• China has long built mock-ups US warships in the desert, likely to serve as targets. 
  • New images show an apparent USS Gerald R. Ford mock-up, indicating China is watching the Navy's newest carrier.
  • The mock-ups could help China develop its bolstering missile force, but they also send a distinct message to the US.

Out in the Taklamakan Desert in northwestern China, there are fake US warships sitting in the sand. These ships are widely believed to be targets.

These mock-ups would be very practical in this context, helping China develop and refine its missiles, a key part of China's defense strategy. China has previously conducted missile testing out in the desert.

China has been building these mock-ups for years, and the apparent targets, both past and present, may shed light on the People's Liberation Army's goals in testing and training, and also potentially highlight its capabilities should a conflict arise.

Satellite image of a new carrier target in China's Taklamakan Desert. Foto: Image © Planet Labs PBC

New satellite images, courtesy of Planet Labs, taken at the beginning of this year show what appear to be a mock-up of the US Navy's Gerald R. Ford aircraft carrier on a range in the Taklamakan desert in Xinjiang province. It is the latest target built in the area; satellites previously captured US aircraft carrier- and destroyer-shaped targets in October 2021.

In the past, satellite images have also captured what appeared to be a ballistic missile impact test site on the edge of the Gobi Desert in western China. A mock-up of a US aircraft carrier was also found there, and in 2013, there were multiple reports of the PLA "sinking" it during exercises. The accompanying satellite images of the target showed two craters apparently created by strikes.

Looking at the new images of the apparent Ford mock-up, which is more than 1,000 feet long, the target seems to be quite detailed. Four catapult tracks are marked on the model's deck, matching those found on the Ford. The island, too, is positioned in the same location as the Ford.

Work on the relatively new target, which was first reported on by The War Zone last week, began at least by July 2023, when satellite images captured two smaller carrier targets and an outline of a larger one in the same place where the apparent Ford mock-up was later built.

Two smaller carrier targets and an outline of a larger one in a satellite image taken July 28, 2023. Foto: Image © Planet Labs PBC

USS Gerald R. Ford is the US Navy's newest and most advanced supercarrier. It was commissioned over five years ago, but it suffered delivery delays and technological-integration issues, both of which inflated the Ford's cost to a whopping $13 billion, far exceeding what was expected, by the time it officially deployed on its first full deployment in May 2023.

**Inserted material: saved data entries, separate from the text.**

(** With a page for every key, and one more, the loop ends. *)
Lemma list_pages_spec prefix fuel : forall token st,
  let rest := drop (from_option token_at 0%nat token) (all_keys (stored st) (key_of prefix)) in
  (length rest < fuel)%nat ->
  exists r st', list_pages root soft_delete jitter retry fuel (key_of prefix) token st = Some (r, st') /\ stored st' = stored st /\ forall ks, r = Ok ks -> ks = omap listed rest.
Proof.
  induction fuel as [|fuel IH]; intros token st rest Hf; [lia|]. cbn [list_pages]. pose proof (s3_page_spec prefix token st) as H.
  destruct (s3_retry_call _ _ _ _ st) as [[page|er] st1]; destruct H as [H1 H2]; [|by eexists _, _]. specialize (H2 page eq_refl). fold rest in H2. cbv zeta in H2.
  set (n := length (pg_contents page)) in *. destruct H2 as (Hk & Hn & Hnext). rewrite Hk. destruct (next_continuation_token page) as [t|].
  - destruct Hnext as [Hpos Ht]. specialize (IH (Some t) st1). rewrite H1 in IH. cbn [from_option] in IH. rewrite Ht, <- drop_drop in IH. fold rest in IH.
    destruct IH as (r & st' & E & Hs & Hks); [rewrite length_drop; lia|]. rewrite E. destruct r as [more|er]; [|by eexists _, _].
    eexists _, _. split; [done|]. split; [done|]. intros ks [= <-]. rewrite (Hks more eq_refl), <- omap_app, take_drop. done.
  - eexists _, _. split; [done|]. split; [done|]. intros ks [= <-]. rewrite <- (take_drop n rest) at 2. by rewrite omap_app, Hnext, app_nil_r.
Qed.

Lemma NoDup_omap_inj {A B} (f : A -> option B) l : NoDup l -> (forall x y b, x ∈ l -> y ∈ l -> f x = Some b -> f y = Some b -> x = y) -> NoDup (omap f l).
Proof.
  induction 1 as [|x l Hx Hl IH]; intros Hinj; [constructor|]. cbn [omap list_omap].
  assert (IH' : NoDup (omap f l)) by (apply IH; intros; eapply Hinj; try done; by right). destruct (f x) as [b|] eqn:E; [|done]. constructor; [|done].
  intros (y & Hy & Ey)%list_elem_of_omap. apply Hx. by rewrite (Hinj x y b (list_elem_of_here _ _) (list_elem_of_further _ _ _ Hy) E Ey).
Qed.
(* ===== verification/Sftp.v ===== *)
(** * The SFTP backend (crates/vykar-storage/src/sftp_backend.rs)

    The storage methods over SFTP, retried on a fresh connection while the
    errors are transient, and the bounded pool the connections come from.
    The server, the network and the SSH library are parameters: a class
    states what an answer tells of the remote files.  A file is written in
    place, so that an upload that stops leaves a part of the object: what the
    theorem about the methods says of [put] is weaker than what Storage.v
    assumes, and [interrupted_put_loses_object] shows that it has to be.  The
    pool is a step relation over the threads that use it. *)

From S2P Require Import Prelude Types Storage Protocol Pack ReadPath Compress ServerPath Server ServerRead Rest FileCache S3 Backends.
#[local] Open Scope string_scope.
#[local] Open Scope list_scope.
#[local] Open Scope Z_scope.

(** ** Errors *)

Inductive StatusCode := SNoSuchFile | SPermissionDenied | SFailure | SBadMessage | SNoConnection | SConnectionLost | SOpUnsupported | SEof.
Inductive SftpError := SfTimeout | SfIo | SfLimited | SfUnexpectedPacket | SfUnexpectedBehavior | SfStatus (code : StatusCode).
Inductive SshError := SshKexInit | SshKex | SshDisconnect | SshHup | SshConnectionTimeout | SshKeepaliveTimeout | SshInactivityTimeout | SshSendError | SshPending | SshIo | SshElapsed
  | SshKeyChanged | SshOther.

Record RetryError := mkRetryError { re_err : VykarError; re_retryable : bool }.
Abbreviation RetryResult := (result RetryError).
Definition retry_transient (err : VykarError) : RetryError := mkRetryError err true.
Definition retry_permanent (err : VykarError) : RetryError := mkRetryError err false.

Definition is_retryable_ssh_error (e : SshError) : bool := match e with SshKeyChanged | SshOther => false | _ => true end.
Definition is_retryable_sftp_error (e : SftpError) : bool :=
  match e with SfStatus code => match code with SNoConnection | SConnectionLost | SBadMessage => true | _ => false end | _ => true end.
Definition ssh_retry_error (op : string) (e : SshError) : RetryError := if is_retryable_ssh_error e then retry_transient (Other op) else retry_permanent (Other op).
Definition sftp_retry_error (op : string) (e : SftpError) : RetryError := if is_retryable_sftp_error e then retry_transient (Other op) else retry_permanent (Other op).
Definition io_retry_error (op : string) (k : IoErrorKind) : RetryError :=
  match k with
  | TimedOut | InterruptedIo | WouldBlock | ConnectionAborted | ConnectionReset | NotConnected | BrokenPipe | OtherKind => retry_transient (Other op)
  | _ => retry_permanent (Other op)
  end.
Definition is_not_found (e : SftpError) : bool := match e with SfStatus SNoSuchFile => true | _ => false end.

(** ** Settings and paths *)

Definition DEFAULT_SFTP_MAX_CONNECTIONS : nat := 4.
Definition MAX_SFTP_MAX_CONNECTIONS : nat := 32.
Definition MAX_GET_RANGE_BYTES : Z := 1024 * 1024 * 1024.
Definition DEFAULT_SFTP_TIMEOUT_SECS : Z := 30.
Definition MIN_SFTP_TIMEOUT_SECS : Z := 5.
Definition MAX_SFTP_TIMEOUT_SECS : Z := 300.

Definition normalize_root (root : string) : string := let root := trim_matches slash root in if String.eqb root "" then "/" else "/" +:+ root.
Definition normalize_max_connections (requested : option nat) : nat := Nat.min (Nat.max (default DEFAULT_SFTP_MAX_CONNECTIONS requested) 1) MAX_SFTP_MAX_CONNECTIONS.
Definition normalize_sftp_timeout (requested : option Z) : Z := Z.min (Z.max (default DEFAULT_SFTP_TIMEOUT_SECS requested) MIN_SFTP_TIMEOUT_SECS) MAX_SFTP_TIMEOUT_SECS.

That headaches with the new warship led the Navy to rethink how it does Ford-class carriers, but those early first-in-class setbacks don't mean the Ford isn't impressive — or a new chapter for aircraft carriers and the US Navy's warship capabilities and presence.

It is not surprising the Chinese would develop a mock-up of the new carrier, Tom Shugart, a former US Navy submarine commander who's now an adjunct senior fellow at the Center for a New American Security think tank, told Business Insider, given they could one day face the ship in a potential conflict.

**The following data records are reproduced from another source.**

Lemma resolve_by_lookup (lookup : ChunkId -> option (PackId * Z * Z)) ptrs chunks : (forall id l, lookup id = Some l -> loc ix id = Some l) ->
  resolve_all (fun id => ok_or (lookup id) (ChunkNotInIndex id)) ptrs = Ok chunks -> resolve_all (fun id => ok_or (loc ix id) (Other "chunk not found")) ptrs = Ok chunks.
Proof.
  intros Hl. revert chunks. induction ptrs as [|id ptrs IH]; intros chunks; [done|]. cbn [resolve_all]. destruct (lookup id) as [l|] eqn:E; [|done]. rewrite (Hl id l E).
  cbn [ok_or mbind result_bind]. destruct (resolve_all _ ptrs) as [ls|]; [|done]. cbn [mbind result_bind]. intros [= <-]. by rewrite (IH ls eq_refl).
Qed.

(** Through the cache the same bytes are read, or nothing. *)
Lemma lookup_reads r cache en items c : cache_agrees cache -> cache_sound plain c -> find_snapshot (manifest r) (snap_name en) = Some en -> snapshot_items en items ->
  replies s0 (try_ (load_snapshot_item_stream_via_lookup e r (restore_lookup cache) (snap_name en) c))
    (fun o => match o with Ok p => decode_items_stream p.1 = Ok items /\ cache_sound plain p.2 | Err _ => True end).
Proof using Hcov.
  intros Hca Hc Hf (Hid & d & m & Hd & Hm & Hit). apply replies_try. intros w Hw.
  set (r' := mkRepo (manifest r) ix (index_generation r) (index_dirty r) (drawn r)).
  destruct (ptrs_computes (objects w) r' en d m items c Hw eq_refl Hc Hid Hd Hm Hit) as (p & Hp & Hdec).
  unfold load_snapshot_item_stream_via_lookup. unfold mbind at 1, M_bind at 1.
  destruct (meta_computes (objects w) r en d m Hw Hf Hd Hm w eq_refl) as [(w1 & -> & Ho & Hh)|(er & w1 & -> & Ho & Hh)]; [|rewrite Ho; by split].
  unfold load_item_stream_from_ptrs, resolve_and_read in *. destruct (resolve_all (fun id => ok_or (restore_lookup cache id) (ChunkNotInIndex id)) (item_ptrs m)) as [chunks|er] eqn:Er.
  - apply (resolve_by_lookup _ _ _ Hca) in Er. cbn [chunk_index r'] in Hp. rewrite Er in Hp. specialize (Hp w1 Ho).
    destruct Hp as [(w2 & E & Ho2 & Hh2)|(er & w2 & E & Ho2 & Hh2)]; rewrite E; rewrite Ho2; split; tauto.
  - split; [change (agree s0 (objects w1)); by rewrite Ho|by split].
Qed.

(** What holds of the state between two snapshots. *)
Record find_ok (m : Manifest) (st : FindState) : Prop := {
  fo_manifest : manifest (fd_repo st) = m;
  fo_index : fd_loaded st = true -> chunk_index (fd_repo st) = ix;
  fo_blobs : cache_sound plain (fd_blobs st);
  fo_cache : forall cache, fd_cache st = Some cache -> cache_agrees cache;
}.

Lemma index_stream_replies m st en items : find_ok m st -> find_snapshot m (snap_name en) = Some en -> snapshot_items en items ->
  replies s0 (stream_by_index e (snap_name en) st) (fun p => decode_items_stream p.1 = Ok items /\ find_ok m p.2).
Proof using Hcov.
  intros [Hm Hi Hb Hca] Hf Hit. unfold stream_by_index.
  eapply replies_bind with (P := fun r => manifest r = m /\ chunk_index r = ix).
  { destruct (fd_loaded st); [apply replies_ret; auto|]. eapply replies_weaken; [apply load_index_replies|]. intros r [H1 H2]. split; [congruence|done]. }
  intros r [H1 H2]. eapply replies_bind; [apply (stream_replies r en items); [done|done|congruence|done]|]. intros p [G1 G2]. apply replies_ret.
  split; [done|]. by split.
Qed.

Lemma find_stream_replies m st en items : find_ok m st -> find_snapshot m (snap_name en) = Some en -> snapshot_items en items ->
  replies s0 (find_stream e (snap_name en) st) (fun p => decode_items_stream p.1 = Ok items /\ find_ok m p.2).
Proof using Hcov.
  intros Hok Hf Hit. unfold find_stream. destruct (fd_cache st) as [cache|] eqn:Ec; [|by apply index_stream_replies]. destruct Hok as [Hm Hi Hb Hca].
  eapply replies_bind; [apply (lookup_reads _ cache en items); [by apply Hca|done|by rewrite Hm|done]|]. intros [p|er] Hp.
  - apply replies_ret. split; [apply Hp|]. split; cbn [fd_repo fd_loaded fd_blobs fd_cache]; [done|done|apply Hp|]. intros c [= <-]. by apply Hca.
  - apply index_stream_replies; [|done|done]. by split.
Qed.

Lemma find_entries_replies m f items_of entries : Forall (fun en => find_snapshot m (snap_name en) = Some en /\ snapshot_items en (items_of en)) entries ->
  forall st hits want, find_ok m st -> hits_match hits want ->
  replies s0 (find_entries e f entries st hits) (fun hits => hits_match hits (fun path => want path ++ hits_of items_of f entries path)).
Proof using Hcov.
  induction 1 as [|en entries [Hf Hit] _ IH]; intros st hits want Hok Hm; cbn [find_entries].
  - apply replies_ret. intros path. unfold hits_of. cbn [fmap list_fmap concat]. rewrite app_nil_r. apply Hm.
  - eapply replies_bind; [by apply (find_stream_replies m st en (items_of en))|]. intros p [Hdec Hok'].
    destruct (for_each_pure p.1) as (o & items & Hd & Hfold). rewrite Hdec in Hd. destruct o as [u|]; [|done]. injection Hd as <-.
    rewrite (Hfold _ (add_hit en f) hits). eapply replies_weaken; [apply IH; [done|by apply add_hits]|].
    intros hits' Hh path. rewrite Hh. cbv beta. rewrite <- app_assoc. unfold hits_of. by cbn [fmap list_fmap concat].
Qed.
End FindLaws.

(** C9. Searching a covered store answers the history of every path: the paths in
    order, each with the items that pass the filter in every selected snapshot
    from the oldest to the newest, marked by what changed.  It does not matter
    what the restore cache lacks; and the search fails only when a storage
    call does. *)
Theorem find_exact `{Hhex : HexCodec} (e : CryptoEngine) `{Hcodecs : Codecs} `{Hmp : IndexCodec} `{Hmeta : MsgPack SnapshotMeta} `{Hitems : ItemStream}
  (plain : ChunkId -> bytes) s0 ix scope f restore_cache r c items_of :
  covered e plain s0 ix -> cache_sound plain c -> (forall cache, restore_cache = Some cache -> cache_agrees ix cache) ->
  Forall (fun en => find_snapshot (manifest r) (snap_name en) = Some en /\ snapshot_items e plain s0 en (items_of en)) (select_entries scope (manifest r)) ->
  replies s0 (find e scope f restore_cache r c) (find_answer (hits_of items_of f (select_entries scope (manifest r)))).
Proof.
  intros Hcov Hc Hca Hall. unfold find. eapply replies_bind.
  - apply (find_entries_replies e plain s0 ix Hcov (manifest r) f items_of _ Hall _ ∅ (fun _ => [])); [by split|]. intros path. by rewrite lookup_empty.
  - intros hits Hm. apply replies_ret. by apply timelines_answer.
Qed.

(** A cache that was built from the index agrees with it. *)
Lemma built_cache_agrees ix generation : wf_index ix ->
  cache_agrees ix (mkMmap (build_restore_cache_to_path ix generation) (Z.of_nat (size ix)) generation).
Proof. intros Hwf id l. by rewrite restore_lookup_ok. Qed.

(** The entries searched: by time, those of the source, and with a limit the
    newest ones. *)
Lemma select_entries_spec scope m : let l := select_entries scope m in
  StronglySorted (fun a b => snap_time a <= snap_time b) l /\
  Forall (fun en => en ∈ m /\ forall s, scope_label scope = Some s -> source_label en = s) l /\
  (forall en en', en ∈ m -> (forall s, scope_label scope = Some s -> source_label en = s) -> en ∉ l -> en' ∈ l -> snap_time en <= snap_time en') /\
  (forall n, last_n scope = Some n -> (length l <= n)%nat).
Proof.
  cbv zeta. unfold select_entries. set (sel := match scope_label scope with Some _ => _ | None => _ end).
  assert (Hsel : forall en, en ∈ sel <-> en ∈ m /\ forall s, scope_label scope = Some s -> source_label en = s).
  { intros en. unfold sel. destruct (scope_label scope) as [s|]; [|naive_solver]. rewrite list_elem_of_In, filter_In, <- list_elem_of_In, String.eqb_eq. naive_solver. }
  set (sorted := sort_by _ sel). assert (Hs : StronglySorted (fun a b => snap_time a <= snap_time b) sorted).
  { eapply StronglySorted_weaken; [|apply sort_by_sorted; [intros x y; destruct (Z.leb_spec (snap_time x) (snap_time y)); [by left|right; apply Z.leb_le; lia]|intros x y z; rewrite !Z.leb_le; lia]].
    cbv beta. intros x y H%Z.leb_le. lia. }
  assert (Hp : forall en, en ∈ sorted <-> en ∈ sel) by (intros en; unfold sorted; by rewrite (sort_by_perm _ sel)).
  assert (Hall : forall n, StronglySorted (fun a b => snap_time a <= snap_time b) (drop n sorted) /\ Forall (fun en => en ∈ m /\ forall s, scope_label scope = Some s -> source_label en = s) (drop n sorted) /\
    forall en en', en ∈ m -> (forall s, scope_label scope = Some s -> source_label en = s) -> en ∉ drop n sorted -> en' ∈ drop n sorted -> snap_time en <= snap_time en').
  { intros n. split; [by apply StronglySorted_drop|]. split.
    - apply Forall_drop, Forall_forall. intros en Hin. by apply Hsel, Hp.
    - intros en en' Hin Hl Hni Hin'. assert (Hen : en ∈ take n sorted).
      { assert (He : en ∈ sorted) by (by apply Hp, Hsel). rewrite <- (take_drop n sorted), elem_of_app in He. by destruct He. }
      rewrite <- (take_drop n sorted) in Hs. exact (StronglySorted_app_1_elem_of _ _ _ en en' Hs Hen Hin'). }
  destruct (last_n scope) as [n|].
  - destruct (Nat.ltb_spec n (length sorted)) as [Hlt|Hge].
    + destruct (Hall (length sorted - n)%nat) as (H1 & H2 & H3). split_and!; try done. intros n' [= <-]. rewrite length_drop. lia.
    + destruct (Hall 0%nat) as (H1 & H2 & H3). rewrite drop_0 in *. split_and!; try done. intros n' [= <-]. lia.
  - destruct (Hall 0%nat) as (H1 & H2 & H3). rewrite drop_0 in *. by split_and!.
Qed.

Definition fx_filter : FindFilter := mkFilter None None None (Some RegularFile) None None None.
Definition fx_scope : FindScope := mkScope None (Some 2%nat).
Definition fx_cache : MmapCache := mkMmap (build_restore_cache_to_path sn_ix 9) (Z.of_nat (size sn_ix)) 9.

Lemma fx_wf : wf_index sn_ix.
Proof.
  apply map_Forall_insert_2; [|apply map_Forall_singleton]; repeat split; first [reflexivity|by_eval|vm_compute; discriminate].
Qed.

USS Gerald R. Ford in the Atlantic Ocean on March 19, 2023. Foto: US Navy/MCS2 Jackson Adkins

As with the previous mock-ups, the targets could be an opportunity for China to test the missiles of the People's Liberation Army Rocket Force (PLARF) and further develop their technologies.

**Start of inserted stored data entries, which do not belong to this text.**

(** * ModemMonitor: the EEPROM outage log (EEPROMRecordClass)

    A shallow embedding of [EEPROMRecordClass.cpp] / [EEPROMRecordClass.h]:
    the circular list of 8-byte outage records kept in the on-board EEPROM
    of an Arduino Uno, its scans, its append protocol and its codec.

    Conventions of the embedding.
    - The EEPROM is a [list Z] of cells (each a [uint8_t]); [EEPROM.length()]
      is the length of that list.
    - [int], [unsigned int] and [short] values are modelled in [Z].  On the
      target (ATmega328P, 16-bit [int], 1024 bytes of EEPROM) every index the
      class computes stays below [EEPROM.length() + 8], far from the 16-bit
      limits, so no wrap-around of the index arithmetic is involved.  The
      32-bit and 16-bit arithmetic of the codec is written out.
    - Member functions are computations in a state monad over the object
      ([_modemRecordIndex], [EEPROMBlock]) and the device; every
      [EEPROM.get] and [EEPROM.update] of a cell is recorded, in order, in
      a trace.
    - [while] loops take fuel, and a computation that runs out of fuel has
      no result; the theorems show that every member function returns once
      the fuel exceeds the device length by two.

    After the class come the calendar arithmetic of [NTPClass.cpp]
    ([getYMD], [getYMDHMS], [adjustForDST]; module [NTP]) and the parts of
    the sketch [ModemMonitor.ino] that use the log: the one-second timer
    interrupt, [dumpEEPROM], [dumpOutageRecord] and the serial commands
    (module [Sketch]).
    - The fixed-width unsigned arithmetic of the calendar is written out
      with [uint8], [uint16] and [uint32]; a read past the end of a table
      is an outcome of its own, as is a [sprintf] past the end of its
      buffer.
    - The sketch runs in a monad over its globals that keeps the state
      reached when a computation fails; the serial port is the list of
      characters waiting and the text printed so far. *)

From Stdlib Require Import ZArith Lia List Bool.
From Stdlib Require Import Ascii String.
From stdpp Require Import base tactics option list strings.
Definition is_ws (c : N) : bool :=
  (c =? 32) || (c =? 9) || (c =? 10) || (c =? 13).

Fixpoint skip_ws (s : str) : str :=
  match s with
  | c :: s' => if is_ws c then skip_ws s' else s
  | [] => []
  end.

Definition hex_value (c : N) : option N :=
  if (48 <=? c) && (c <=? 57) then Some (c - 48)
  else if (97 <=? c) && (c <=? 102) then Some (c - 87)
  else if (65 <=? c) && (c <=? 70) then Some (c - 55)
  else None.

Definition decode_uXXXX (h1 h2 h3 h4 : N) : option N :=
  match hex_value h1, hex_value h2, hex_value h3, hex_value h4 with
  | Some a, Some b, Some c, Some d => Some (((a * 16 + b) * 16 + c) * 16 + d)
  | _, _, _, _ => None
  end.

Definition is_high_surrogate (c : N) : bool := (0xd800 <=? c) && (c <=? 0xdbff).
Definition is_low_surrogate (c : N) : bool := (0xdc00 <=? c) && (c <=? 0xdfff).

Definition join_surrogates (hi lo : N) : N :=
  0x10000 + N.lor (N.shiftl (hi - 0xd800) 10) (lo - 0xdc00).

(** The [BACKSLASH] table. *)
Definition backslash (esc : N) : option N :=
  if esc =? 34 then Some 34
  else if esc =? 92 then Some 92
  else if esc =? 47 then Some 47
  else if esc =? 98 then Some 8
  else if esc =? 102 then Some 12
  else if esc =? 110 then Some 10
  else if esc =? 114 then Some 13
  else if esc =? 116 then Some 9
  else None.

Definition cons_chr (c : N) (r : option (str * str)) : option (str * str) :=
  match r with
  | Some (k, rest) => Some (c :: k, rest)
  | None => None
  end.

(** [scanstring(s, end, strict=True)], started after the opening quote:
    the decoded string and the text after the closing quote; [None] is
    a [JSONDecodeError].  A [\uXXXX] escape for a high surrogate that
    is followed by one for a low surrogate decodes to one character. *)
Fixpoint scanstring (s : str) : option (str * str) :=
  match s with
  | [] => None
  | c :: s1 =>
      if c =? 34 then Some ([], s1)
      else if c =? 92 then
        match s1 with
        | [] => None
        | esc :: s2 =>
            if esc =? 117 then
              match s2 with
              | h1 :: h2 :: h3 :: h4 :: s3 =>
                  match decode_uXXXX h1 h2 h3 h4 with
                  | None => None
                  | Some uni =>
                      if is_high_surrogate uni then
                        match s3 with
                        | b :: u :: k1 :: k2 :: k3 :: k4 :: s4 =>
                            if (b =? 92) && (u =? 117) then
                              match decode_uXXXX k1 k2 k3 k4 with
                              | None => None
                              | Some uni2 =>
                                  if is_low_surrogate uni2
                                  then cons_chr (join_surrogates uni uni2) (scanstring s4)
                                  else cons_chr uni (scanstring s3)
                              end
                            else cons_chr uni (scanstring s3)
                        | _ => cons_chr uni (scanstring s3)
                        end
                      else cons_chr uni (scanstring s3)
                  end
              | _ => None
              end
            else
              match backslash esc with
              | Some ch => cons_chr ch (scanstring s2)
              | None => None
              end
        end
      else if c <? 32 then None
      else cons_chr c (scanstring s1)
  end.

Fixpoint strip_prefix (p s : str) : option str :=
  match p, s with
  | [], _ => Some s
  | a :: p', b :: s' => if a =? b then strip_prefix p' s' else None
  | _ :: _, [] => None
  end.

Definition is_nil {A} (l : list A) : bool :=
  match l with [] => true | _ => false end.
(** * DataDog UI Apps SDK: the event gate, the context resolver and the
      client facade, embedded from [src/utils/testUtils.ts] and
      [src/client.ts].

    Part I holds the model, Part II the theorems about the behaviour the
    design document states, Part III further properties of the code.  Event
    types, feature types and request types are string enums in the source
    and are strings here. *)

From Stdlib Require Import ZArith List String Ascii Bool Lia.
From Stdlib Require Import Sorted.
From stdpp Require Import base option list gmap strings.
Import ListNotations.

Local Open Scope string_scope.
Set Warnings "-register-all".

(* ===================================================================== *)
(** * Part I: the model *)
(* ===================================================================== *)

(** ** JavaScript values, errors and completions *)

Module Js.

(** The values that cross the SDK's API: contexts, payloads and keys are
    plain JSON-like data.  An object is its table of own properties, in
    insertion order; a lookup takes the first binding of a name. *)
Inductive JsVal : Type :=
| JUndefined
| JNull
| JBool (b : bool)
| JNum (n : Z)
| JNaN
| JStr (s : string)
| JArr (items : list JsVal)
| JObj (props : list (string * JsVal)).

Inductive JsError : Type :=
| Error (message : string)
| TypeError (message : string)
(* named by the design document; raised by capability code *)
| CapabilityNotEnabledError (message : string)
(* any other value thrown, or the reason of a rejected promise *)
| Thrown (v : JsVal).

(** How a call completes: it returns, or it throws. *)
Inductive Outcome (A : Type) : Type :=
| Returned (a : A)
| Threw (e : JsError).
Arguments Returned {A} a.
Arguments Threw {A} e.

One potential function of these apparent targets, Shugart said, could be to test and refine seekers with image-recognition capabilities and help develop a missile's ability to accurately target particular ships or even specific parts of ships where a missile would do the most damage.

The main purpose of the targets is likely "to assess whether the target recognition capabilities of their missile seekers can differentiate between carriers and other targets of interest," Bryan Clark, a former US Navy officer and defense expert at the Hudson Institute, told Business Insider.

In a hypothetical war scenario, a missile, traveling at very high speeds before slowing down upon reentry, would only have a short time to find its target.

"The PLA wants to make sure the seeker can see a carrier, discern it from other ships in the area, and maneuver to hit it within only a few seconds," Clark explained.

The USS Gerald R. Ford and Dwight D. Eisenhower Carrier Strike Groups sail together in the Eastern Mediterranean. Foto: Petty Officer 2nd Class Jacob Mattingly/DVIDS

With its fake warships sitting out in the desert, assuming the intended purpose is targeting as suspected, China could learn how best to use its missiles and learn what work still needs to be done to threaten US naval forces.

There are limitations though. These aren't real ships, moving and reacting in real time, though China did build a mock-up, what looks like an amphibious assault ship, on a railway a few years ago.

Any difference between hitting real US aircraft carriers and destroyers at sea and testing is going to result in some degraded level of realism, Shugart noted, but the mock-ups are still useful for testing PLARF's capabilities and gathering data.

Chinese soldiers sit atop mobile rocket launchers as they drive in a parade to celebrate the 70th Anniversary of the founding of the People's Republic of China in 1949, at Tiananmen Square on October 1, 2019, in Beijing, China. Foto: Kevin Frayer/Getty Images

The function of the warship targets may be more than any sort of testing or technological development and may also include what they say about China's priorities and capabilities.

The mock-up of the Ford, like other forms of PLARF's posturing, falls in line with Chinese military doctrine about deterrence and compellence, keeping enemies at bay with a specific threat and potentially using that threat to push an enemy to undertake a certain action or response.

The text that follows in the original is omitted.